According to data firm Cerulli, just 13% of alternative investment firms' assets came from private clients in 2023, but that share is expected to rise to 23% by 2026. By 2028, financial advisers are expected to manage $3.6 trillion in alternative investments for private clients, up 50% from $2.3 trillion last year.
Traditional asset managers and financial infrastructure companies want a piece of that pie — and they want to retain their existing customers as they expand into new markets — so they're partnering with alternatives to find solutions.
“This is what the market is asking us to do,” said Holly Flamstead, head of global product development at Capital Group. “We're looking to create a new space here and a new category for high-net-worth investors,” she said.

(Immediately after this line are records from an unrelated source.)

Lemma watch_session keys session e : (session = None → permitted keys e) → agent_step keys e = keys → watch keys (in_session session e) (eq keys).
Proof.
  intros He Ha. destruct session; [by apply watch_ret|]. apply watch_emit; [by apply He|done].
Qed.

Lemma watch_weaken {A} keys (m : Logged A) (after after' : list string → Prop) :
  watch keys m after → (∀ k, after k → after' k) → watch keys m after'.
Proof. intros [??] Hw. split; auto. Qed.
End Watch.

Section Direct.
Context `{!Sha256} `{!Sha256Laws _} `{!UnicodeCase} `{K : SshKeys} `{!KnownHostsPackage} `{!HostNameHash}.
Context (RedactString : string → string) (windows late : bool).
Context (ParseKnownHosts : string → option (string * list string * PublicKey)) (load : string → KeyLoading).
Context (knownHosts data : option string) (file : KnownHostsFile).
Context (w : DirectWorld) (timeout dialTimeout : Z) (src dst : Connection) (srcPath dstPath : string) (v : Vault).

Notation copied := (copyFileDirect RedactString windows late ParseKnownHosts load knownHosts data file w timeout dialTimeout src srcPath dst dstPath v).

(** A line of known_hosts whose key this machine trusts for the destination. *)
Definition trusted_for (path line : string) : Prop :=
  ∃ key, buildHostKeyCallbackForPath path file (hostPortOf dst) key = None ∧ line = knownhosts_Line (hostPortOf dst) key.

(** The one command that may run while the agent holds a key: it knows nothing of the
    destination's password. *)
Definition pinned (cmd : string) : Prop :=
  ∃ path lines mode digest seconds,
    knownHosts = Some path ∧ lines ≠ [] ∧ Forall (trusted_for path) lines
    ∧ cmd = directSSHCommand srcPath (without_password dst) lines (directConnectSeconds dialTimeout) seconds
              (uploadCommandWithIntegrity dstPath mode (-1) digest DefaultUploadDirMode).

Definition permitted (keys : list string) (e : copy_event) : Prop :=
  match e with
  | Dialed c => c = without_password dst ∨ c = src ∧ ct_dial_dst w = None
  | OnSource cmd => ct_dial_dst w = None ∧ (keys = [] ∨ pinned cmd)
  | OnDestination cmd => cmd = remote_digest_command dstPath ∧ keys = []
  | Forwarded keys => ∃ key, GetKey v (c_KeyName dst) = Some key ∧ keys = [k_PrivateKey key]
  | Cleared => True
  end.

Local Abbreviation watching := (watch permitted).

Lemma add_new_elem seen out l x : x ∈ add_new seen out l → x ∈ out ∨ x ∈ l.
Proof.
  revert seen out. induction l as [|y l IH]; intros seen out; cbn; [by left|]. case_bool_decide; intros [Hin|Hin]%IH; auto using list_elem_of_further.
  apply elem_of_app in Hin as [?|Hx%list_elem_of_singleton]; [by left|]. subst. right. apply list_elem_of_here.
Qed.

Lemma known_lines path lines :
  directKnownHostsLines RedactString windows ParseKnownHosts path data file dst = inr lines → lines ≠ [] ∧ Forall (trusted_for path) lines.
Proof.
  unfold directKnownHostsLines. destruct data as [text|]; [|done].
  destruct (dedup_strings _) as [|line lines'] eqn:Hd; [done|]. intros [= <-]. split; [done|]. rewrite <- Hd.
  apply Forall_forall. intros x Hx. apply add_new_elem in Hx as [Hx|Hx]; [by apply elem_of_nil in Hx|].
  apply list_elem_of_omap in Hx as (t & _ & Ht). unfold trusted_line in Ht. repeat case_match; try done.
  injection Ht as <-. by eexists.
Qed.

Lemma agent_key keys : directAgent RedactString load dst v = inr keys → ∃ key, GetKey v (c_KeyName dst) = Some key ∧ keys = [k_PrivateKey key].
Proof.
  unfold directAgent. case_bool_decide; [done|]. destruct (GetKey v (c_KeyName dst)) as [key|]; [|done]. cbv zeta.
  destruct (load _); try done. intros [= <-]. by exists key.
Qed.

Lemma watch_verified a digest r : watching [] (direct_verified RedactString late w a dstPath digest r) (λ _, True).
Proof.
  unfold direct_verified. cbv zeta. destruct (parseUploadReceipt _) as [[size receipt]|]; [|by apply watch_ret].
  case_bool_decide; [by apply watch_ret|]. eapply watch_bind; [by apply watch_session|].
  intros k _. destruct (remoteFileSHA256 _ _ _ _); [case_bool_decide|]; by apply watch_ret.
Qed.

Lemma watch_direct_session keys command digest r :
  ct_dial_dst w = None → permitted [] (Forwarded keys) → pinned command
  → watching [] (direct_session RedactString windows late w src dst keys command dstPath digest r) (λ _, True).
Proof.
  intros Hdst Hkeys Hcmd. unfold direct_session, session_failed. destruct (ct_session w); [by apply watch_ret|].
  destruct (ct_forward w); [by apply watch_ret|].
  apply watch_bind with (eq keys); [by apply watch_emit|]. intros k <-. destruct (ct_request w); [by apply watch_ret|]. cbv zeta.
  apply watch_bind with (eq keys); [by apply watch_emit; [split; [|right]|]|]. intros k <-.
  apply watch_bind with (eq []); [by apply watch_emit|]. intros k <-.
  destruct (ra_start _); [by apply watch_ret|]. destruct (ra_wait _); [by apply watch_ret|]. apply watch_verified.
Qed.

Lemma watch_on_source session cmd : ct_dial_dst w = None → watching [] (in_session session (OnSource cmd)) (eq []).
Proof. intros Hdst. apply watch_session; [|done]. intros _. split; [done|by left]. Qed.

Lemma watch_connected path keys lines r :
  ct_dial_dst w = None → permitted [] (Forwarded keys) → knownHosts = Some path → lines ≠ [] → Forall (trusted_for path) lines
  → watching [] (direct_connected RedactString windows late w timeout dialTimeout src dst keys lines srcPath dstPath r) (λ _, True).
Proof.
  intros Hdst Hkeys Hpath Hne Hlines. unfold direct_connected. cbv zeta.
  eapply watch_bind; [by apply watch_on_source|]. intros k <-.
  destruct (remoteIsDirOn _ _ _ _) as [[]|e]; [by apply watch_ret| |by destruct (copySourceError _ _); apply watch_ret].
  eapply watch_bind; [by apply watch_on_source|]. intros k <-. destruct (directRequireSSH _ _ _); [by apply watch_ret|].
  eapply watch_bind; [by apply watch_on_source|]. intros k <-.
  destruct (remoteFileSHA256 _ _ _ _) as [digest|e]; [|by apply watch_ret].
  eapply watch_bind; [by apply watch_on_source|]. intros k <-. apply watch_direct_session; [done|done|].
  eexists path, lines, _, digest, _. by split_and!.
Qed.

Lemma watch_copied : watching [] copied (eq []).
Proof.
  unfold copyFileDirect. cbv zeta. case_bool_decide; [by apply watch_ret|]. destruct (_ || _); [by apply watch_ret|].
  destruct (directAgent _ _ _ _) as [e|keys] eqn:Hkeys; [by apply watch_ret|]. apply agent_key in Hkeys.
  unfold cleared. apply watch_bind with (λ _, True); [|intros k _; apply watch_bind with (eq []); [by apply watch_emit|];
    intros k' <-; by apply watch_ret].
  destruct knownHosts as [path|] eqn:Hpath; [|by apply watch_ret].
  destruct (directKnownHostsLines _ _ _ _ _ _ _) as [e|lines] eqn:Hlines; [by apply watch_ret|]. apply known_lines in Hlines as [Hne Hlines].
  apply watch_bind with (eq []); [by apply watch_emit; [left|]|]. intros k <-. destruct (ct_dial_dst w) eqn:Hdst; [by apply watch_ret|].
  apply watch_bind with (eq []); [by apply watch_emit; [right|]|]. intros k <-. destruct (ct_dial_src w); [by apply watch_ret|].
  by eapply watch_connected.
Qed.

Analysts and investor groups have warned that big risks and challenges lie ahead. They worry about the impact of selling assets that are inherently illiquid and hard to value to retail investors who are accustomed to uniform disclosures and easy access to capital.

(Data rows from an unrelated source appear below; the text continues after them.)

(* ===== verification/SyncServerFacts.v ===== *)
(** * What the sync server guarantees

    Accounts stay well formed, a blob changes only by an authenticated push whose
    precondition held, however requests interleave, and the server is an instance
    of the interface the client relies on. *)

From S2P Require Import Prelude GoStrings GoStringFacts GoErrors Config SyncProtocol SyncServer.

Section Facts.
Context `{Sha256, Json, Bcrypt, AuthJson, UnicodeCase}.

(** ** Tokens *)

Lemma constantTimeEqual_spec a b : constantTimeEqual a b = true ↔ a = b ∧ a ≠ "".
Proof.
  unfold constantTimeEqual, empty_string.
  repeat case_bool_decide; simpl; naive_solver.
Qed.

Lemma token_matches_spec h u :
  token_matches h u = true ↔ h ≠ "" ∧ (u_TokenHash u = h ∨ h ∈ u_TokenHashes u).
Proof.
  unfold token_matches. rewrite orb_true_iff, constantTimeEqual_spec, existsb_exists.
  setoid_rewrite constantTimeEqual_spec. setoid_rewrite <- list_elem_of_In. naive_solver.
Qed.

Lemma appendTokenHash_ok ts h :
  NoDup ts → length ts ≤ maxTokenHashes →
  NoDup (appendTokenHash ts h) ∧ length (appendTokenHash ts h) ≤ maxTokenHashes ∧
  (h ≠ "" → h ∈ appendTokenHash ts h).
Proof.
  intros Hnd Hlen. unfold appendTokenHash, empty_string.
  case_bool_decide; [naive_solver|]. case_bool_decide as Hin; [naive_solver|].
  assert (NoDup (ts ++ [h])) as Hnd'.
  { apply NoDup_app. split_and!; [done|set_solver|apply NoDup_singleton]. }
  cbv zeta. case_bool_decide as Hmax; [|split_and!; [done|lia|set_solver]].
  assert (1 ≤ maxTokenHashes) by (unfold maxTokenHashes; lia).
  rewrite length_app in *. simpl in *. split_and!.
  - eapply sublist_NoDup; [exact Hnd'|apply sublist_drop].
  - rewrite length_drop, length_app. simpl. lia.
  - intros _. rewrite drop_app_le by lia. set_solver.
Qed.

(** ** Accounts stay well formed *)

Definition account_ok (key : string) (u : user) : Prop :=
  key = ToLower (u_Email u) ∧ NoDup (u_TokenHashes u) ∧ length (u_TokenHashes u) ≤ maxTokenHashes.

Definition server_ok (s : Server) : Prop := map_Forall account_ok (sv_Users s).

Definition inflight_ok (f : inflight) : Prop :=
  match f with
  | LoggedIn u | Authenticated u _ => account_ok (ToLower (u_Email u)) u
  | _ => True
  end.

Lemma getByToken_Some s order h u :
  getByToken s order h = Some u → ∃ k, k ∈ order ∧ sv_Users s !! k = Some u ∧ token_matches h u = true.
Proof.
  unfold getByToken. intros Hu%head_Some_elem_of. apply list_elem_of_filter in Hu as [Hm Hu].
  apply list_elem_of_omap in Hu as (k & ? & ?). eauto.
Qed.

Lemma authenticate_Some s io r u :
  authenticate s io r = inr u →
  ∃ token, rq_Authorization r = "Bearer " +:+ token ∧
    getByToken s (io_order io) (hashToken (TrimSpace token)) = Some u.
Proof.
  unfold authenticate. destruct (HasPrefix _ _) eqn:E; [|done]. simpl.
  apply HasPrefix_spec in E as [token Ht].
  assert (TrimPrefix (rq_Authorization r) "Bearer " = token) as ->.
  { unfold TrimPrefix. by rewrite (proj2 (strip_prefix_Some _ _ _) Ht). }
  destruct (getByToken _ _ _) eqn:Eg; [|done]. intros. simplify_eq. eauto.
Qed.

Lemma authenticate_bearer s io r token :
  rq_Authorization r = "Bearer " +:+ token → TrimSpace token = token →
  authenticate s io r =
    match getByToken s (io_order io) (hashToken token) with
    | Some u => inr u
    | None => inl (writeError StatusUnauthorized "invalid token")
    end.
Proof.
  intros Hr Ht. unfold authenticate. rewrite Hr.
  assert (HasPrefix ("Bearer " +:+ token) "Bearer " = true) as -> by (apply HasPrefix_spec; eauto).
  assert (TrimPrefix ("Bearer " +:+ token) "Bearer " = token) as ->.
  { unfold TrimPrefix. by rewrite (proj2 (strip_prefix_Some _ _ token) eq_refl). }
  by rewrite Ht.
Qed.

Lemma saveLocked_fields s io s' ok :
  saveLocked s io = (s', ok) → sv_Users s' = sv_Users s ∧ sv_vaults s' = sv_vaults s.
Proof. unfold saveLocked. intros. by simplify_eq. Qed.

Lemma account_ok_self k u : account_ok k u → account_ok (ToLower (u_Email u)) u.
Proof. intros (-> & ? & ?). by split_and!. Qed.

Lemma handleRegister_ok s io r s' answer :
  handleRegister s io r = (s', answer) →
  sv_vaults s' = sv_vaults s ∧ (server_ok s → server_ok s').
Proof.
  unfold handleRegister. destruct (decodeAuthRequest r) as [|[email password]]; [by intros; simplify_eq|].
  destruct (bcrypt_GenerateFromPassword _ _); [|by intros; simplify_eq].
  destruct (newToken io) as [[token tokenHash]|]; [|by intros; simplify_eq].
  unfold users_add. cbn [u_Email]. destruct (sv_Users s !! _) eqn:E; [by intros; simplify_eq|].
  destruct (saveLocked _ _) as [s1 ok] eqn:Es. apply saveLocked_fields in Es as [Hu Hv].
  intros Hr. assert (s' = s1) as -> by (by destruct ok; simplify_eq).
  split; [done|]. intros Hok. unfold server_ok. rewrite Hu. cbn [set_users sv_Users].
  apply map_Forall_insert_2; [|done]. split; [done|]. cbn [u_TokenHashes].
  split; [apply NoDup_singleton|unfold maxTokenHashes; simpl; lia].
Qed.

Lemma login_store_ok s io u s' answer :
  login_store s io u = (s', answer) →
  sv_vaults s' = sv_vaults s ∧
  (account_ok (ToLower (u_Email u)) u → server_ok s → server_ok s').
Proof.
  unfold login_store. destruct (newToken io) as [[token tokenHash]|]; [|by intros; simplify_eq].
  unfold users_update. destruct (saveLocked _ _) as [s1 ok] eqn:Es.
  apply saveLocked_fields in Es as [Hu Hv].
  intros Hr. assert (s' = s1) as -> by (by destruct ok; simplify_eq).
  split; [done|]. intros (_ & Hnd & Hlen) Hok. unfold server_ok. rewrite Hu. cbn [set_users sv_Users].
  apply map_Forall_insert_2; [|done]. split; [done|]. cbn [u_TokenHashes].
  by destruct (appendTokenHash_ok (u_TokenHashes u) tokenHash Hnd Hlen) as (? & ? & _).
Qed.

(** ** What a push may do *)

Definition push_allowed (before : option bytes) (r : Request) : Prop :=
  (TrimSpace (rq_IfMatch r) ≠ "" →
    ∃ old, before = Some old ∧
      (TrimSpace (rq_IfMatch r) = "*" ∨ TrimSpace (rq_IfMatch r) = quoteETag (hashBytes old))) ∧
  (TrimSpace (rq_IfNoneMatch r) = "*" → before = None).

Lemma push_locked_spec s io path r s' answer :
  push_locked s io path r = (s', answer) →
  sv_Users s' = sv_Users s ∧
  (sv_vaults s' = sv_vaults s ∨
   sv_vaults s' = <[path := rq_Body r]> (sv_vaults s) ∧ push_allowed (sv_vaults s !! path) r) ∧
  (rp_Status answer = StatusOK →
   sv_vaults s' = <[path := rq_Body r]> (sv_vaults s) ∧ push_allowed (sv_vaults s !! path) r ∧
   rp_ETag answer = quoteETag (hashBytes (rq_Body r))) ∧
  (rp_Status answer = StatusPreconditionFailed →
   sv_vaults s' = sv_vaults s ∧ ¬ push_allowed (sv_vaults s !! path) r).
Proof.
  unfold push_locked.
  destruct (io_read_ok io); cbn [negb]; [|intros [= <- <-]; by split_and!; [|left|..]].
  set (current := sv_vaults s !! path). cbv zeta.
  set (hit := match current with Some old => _ | None => _ end).
  assert (hit = true ↔ ∃ old, current = Some old ∧
    (TrimSpace (rq_IfMatch r) = "*" ∨ TrimSpace (rq_IfMatch r) = quoteETag (hashBytes old))) as Hhit.
  { subst hit. destruct current; [|naive_solver].
    rewrite orb_true_iff, !bool_decide_eq_true. naive_solver. }
  destruct (negb (empty_string _) && negb hit) eqn:Em.
  { intros [= <- <-]. unfold empty_string in Em. bool_to_prop.
    split_and!; [done|by left|done|]. intros _. split; [done|].
    intros [Hp _]. specialize (Hp ltac:(done)). apply Hhit in Hp. congruence. }
  destruct (bool_decide (TrimSpace (rq_IfNoneMatch r) = "*") && _) eqn:En.
  { intros [= <- <-]. apply andb_true_iff in En as [Hn Hc]. bool_to_prop.
    split_and!; [done|by left|done|]. intros _. split; [done|].
    intros [_ Hp]. rewrite (Hp ltac:(done)) in Hc. by destruct Hc. }
  assert (push_allowed current r) as Hall.
  { split.
    - intros Hne. apply Hhit. destruct hit; [done|]. unfold empty_string in Em.
      by rewrite bool_decide_eq_false_2 in Em.
    - intros Hs. rewrite (bool_decide_eq_true_2 _ Hs) in En. cbn [andb] in En. bool_to_prop.
      by apply eq_None_not_Some. }
  destruct (io_write io); cbn [write_stores write_succeeds]; intros [= <- <-];
    split_and!; try done; by auto.
Qed.

Lemma advance_spec s io f s' f' :
  advance s io f = (s', f') →
  (server_ok s → inflight_ok f → server_ok s' ∧ inflight_ok f') ∧
  (sv_vaults s' = sv_vaults s ∨
   ∃ u r, push_of f = Some (u, r) ∧
     sv_vaults s' = <[vaultPath (u_Email u) := rq_Body r]> (sv_vaults s) ∧
     push_allowed (sv_vaults s !! vaultPath (u_Email u)) r).
Proof.
  destruct f as [r|u r|u|answer]; cbn [advance].
  - unfold arrive. cbv zeta.
    set (auth := match authenticate s io r with inl _ => _ | inr _ => _ end).
    assert (∀ g, auth = (s', g) →
      (server_ok s → server_ok s' ∧ inflight_ok g) ∧ sv_vaults s' = sv_vaults s) as Hauth.
    { intros g. subst auth. destruct (authenticate s io r) as [|u] eqn:Ea; intros [= <- <-]; [done|].
      split; [|done]. intros Hs. split; [done|].
      apply authenticate_Some in Ea as (? & _ & (k & _ & Hk & _)%getByToken_Some).
      by apply (account_ok_self k), (Hs _ _ Hk). }
    clearbody auth.
    repeat case_bool_decide; try (intros; simplify_eq/=; by auto).
    + destruct (handleRegister s io r) as [s1 answer] eqn:E.
      apply handleRegister_ok in E as [Hv Hs]. intros; simplify_eq/=. auto.
    + destruct (login_check s r) as [|u] eqn:E; intros [= <- <-]; [by auto|].
      split; [|by left]. intros Hs _. split; [done|].
      unfold login_check in E. destruct (decodeAuthRequest r) as [|[email password]]; [done|].
      unfold users_get in E. destruct (sv_Users s !! _) as [u'|] eqn:Eu; [|done].
      destruct (bcrypt_CompareHashAndPassword _ _) in E; simplify_eq.
      by apply (account_ok_self (ToLower email)), (Hs _ _ Eu).
    + intros [Ha Hv]%Hauth. auto.
    + intros [Ha Hv]%Hauth. auto.
  - case_bool_decide as Hp; [intros; simplify_eq/=; by auto|].
    destruct (rq_Method r) eqn:Em; try (intros; simplify_eq/=; by auto).
    unfold handlePush. destruct (_ || _); [intros; simplify_eq/=; by auto|].
    case_bool_decide; [intros; simplify_eq/=; by auto|].
    destruct (push_locked s io _ r) as [s1 answer] eqn:E. intros; simplify_eq/=.
    apply push_locked_spec in E as (Hu & Hv & _ & _).
    split; [intros; split; [|done]; unfold server_ok; by rewrite Hu|].
    destruct Hv as [?|[Hv Ha]]; [by left|].
    right. exists u, r. split; [|done]. unfold push_of. by rewrite bool_decide_eq_true_2.
  - destruct (login_store s io u) as [s1 answer] eqn:E. apply login_store_ok in E as [Hv Hs].
    intros; simplify_eq/=. auto.
  - intros; simplify_eq. auto.
Qed.

(** ** Interleaved requests *)

Definition config_ok (c : SyncServer.config) : Prop :=
  server_ok (cf_server c) ∧ map_Forall (λ _, inflight_ok) (cf_requests c).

Not only are many products untested in volatile markets, but private funds' fees have historically been complex and much higher than traditional mutual funds or exchange-traded funds (ETFs).
“Investors need to understand that private markets don't have the same degree of transparency and the whole structure is different,” said Ben Shiffrin, director of securities policy at investor advocacy group Better Markets.
One of private markets' early success stories, Blackstone's wildly popular real estate fund Bright, raised tens of billions of dollars from individual investors before having to restrict withdrawals for months after redemption requests exceeded monthly limits.
A range of new ventures are experimenting with different ways to give private investors access to the higher returns that private assets can offer without sacrificing all of the liquidity and investor protections they expect from public securities.
BNY's platform, which will launch this fall and allow registered investment advisers and independent broker-dealers to buy, evaluate and manage alternative investments, has already signed up nearly 20 private markets professionals and divisions of major groups, including Carlyle, Blue Owl, Franklin Templeton, Invesco and Goldman Sachs.
“We want to be the gateway to the wealthy community and hopefully bring the same kind of methodology and rigor that you'd expect in the public markets to the private markets,” said Akash Shah, BNY's chief growth officer. The goal is to “give clients a real understanding of what they're being exposed to and how.”
State Street has applied to U.S. regulators for permission to sell an ETF that will hold both public and private bonds raised by Apollo. The structure would be innovative because ETFs can be traded daily, but some of the underlying assets can be hard to sell, analysts say. In the filing, the sponsors said Apollo has agreed to buy and sell the private bonds as it redeems the fund or needs to buy more shares.
“This could work, but it requires scale, liquidity and market depth, and no one knows if that will ever exist or if it will ever go away,” Morningstar's Moriarty said.
BlackRock and Partners Group made the proposal after Partners CEO Dave Layton attended Milken’s annual conference this spring and was alarmed by talk of private asset sales to individuals.They plan to offer investment packages called model portfolios to financial advisors, an approach that can be used to allow clients to diversify their money into adjustable alternative investments rather than putting it all in one fund.
“When product sales surge into popular categories, it often doesn't end well for clients. Our goal is to provide a more disciplined approach that they can look back on and be proud of,” said Mark Wiedman, head of BlackRock's global client business.
Analysts warn that the approach also comes with pitfalls. “Model portfolios are new territory, and managers will need to address the significant challenges of balancing underlying illiquid exposures and ensuring advisers understand the limitations,” said Daniil Shapiro, director of product development at Cerulli.
The Capital/KKR project includes launching a series of interval fund products in the first half of next year that would combine fixed income managed by Capital with private debt managed by KKR and offer the opportunity to sell periodically rather than in daily trading.
“Education is crucial,” says Eric Mogeloff, a partner at KKR. “It's really important that advisors and their investors fully understand the structure — how it works, how it can help investors, what the liquidity terms are, and of course the overall risks.”